For conversational AI and LLMs, cache-aware routing can improve throughput by as much as 108% compared to basic round-robin, while latency-based routing can cut P99 latency by 30% and help detect gray failures before they affect users. These improvements underscore the benefits of smarter routing.
As highlighted by the Introl Blog:
The difference between naive round-robin and intelligent load balancing translates to millions in infrastructure costs.
Efficient load balancing can push GPU utilization to 95%, while poor choices can waste up to 40% of compute capacity.
To optimize performance, businesses should align their load balancing strategies with their specific workloads and hardware setups. Start with weighted load balancing for environments with mixed hardware, incorporate Power of Two Choices (P2C) to handle traffic surges, and adopt cache-aware routing for scaling LLMs. Monitoring tail latency (P95/P99) and using slow-start policies during scaling are also crucial to avoid overwhelming new instances with cold caches.
FAQs
How do I choose the best load balancing method for my inference workload?
To pick the best load balancing method, aim for strategies that make the most of resources, cut down on latency, and prevent bottlenecks. Basic round-robin algorithms often fall short, leading to inefficiencies. Instead, consider advanced options like cache-aware routing, latency-based routing, or even AI-driven traffic steering. These methods can boost performance, reduce tail latency, and improve scalability. Always align your approach with the specific needs of your workload to get the best results.

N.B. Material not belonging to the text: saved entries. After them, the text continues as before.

(** ** One datagram *)

Lemma authenticated_decode c packet r :
  authenticated c packet = Some r → decode_request packet = Ok r.
Proof.
  unfold authenticated. destruct (decode_request packet) as [r'|e|]; [|done..].
  destruct (Bool.eqb _ _); [|done].
  destruct (ServerConfig.hmac_key c) as [k|]; [destruct (is_ok _)|]; naive_solver.
Qed.

(** The field ranges of a decoded request. *)
Lemma authenticated_fields c packet r :
  bytes_ok packet → authenticated c packet = Some r →
  match DecodedRequest.kind r with
  | DecOpen _ encoded => bytes_ok encoded
  | DecClose token => in_u 64 token
  | DecEcho token sequence _ => in_u 64 token ∧ in_u 32 sequence
  end.
Proof.
  intros Hb Ha%authenticated_decode. apply decode_request_ok in Ha as (f & rest & -> & _ & _ & _ & Hr);
    [|done].
  apply bytes_ok_app in Hb as [_ Hb]. destruct (DecodedRequest.kind r); simpl in Hr.
  - destruct Hr as (_ & _ & <-). auto with irtt.
  - by destruct Hr as (_ & _ & ? & _).
  - by destruct Hr as (_ & _ & ? & ? & _).
Qed.

Lemma preferred_receive_wall_range kernel s :
  ClockSample.ok s → in_i 64 (preferred_receive_wall_ns kernel s).
Proof.
  intros [Hw _]. unfold preferred_receive_wall_ns.
  destruct kernel as [t|]; simpl; [|done]. rewrite wall_ns_of_spec. case_decide; simpl; [|done].
  destruct (_ && _); [|done]. unfold in_i, I64_MIN, I64_MAX in *. lia.
Qed.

What signals should my load balancer use for LLM inference: latency, in-flight requests, or queue depth?
To get the most out of LLM inference, it's crucial for your load balancer to focus on predicted latency signals. Today’s systems often lean on latency predictions for smarter routing decisions, rather than just looking at metrics like in-flight requests or queue depth. This shift allows for smoother scalability and improved efficiency when managing AI workloads.
How do I set and update weights for mixed GPU fleets without causing instability?
To maintain stability while updating weights in mixed GPU fleets, it's crucial to use adaptive load balancing. This approach dynamically adjusts weights based on real-time metrics such as error rates, latency, and throughput. These systems work asynchronously, recalculating weights every few seconds to ensure seamless transitions.
Additionally, incorporating health checks or circuit breakers can help. These mechanisms temporarily exclude underperforming nodes, ensuring that requests are distributed efficiently and the system remains stable during updates.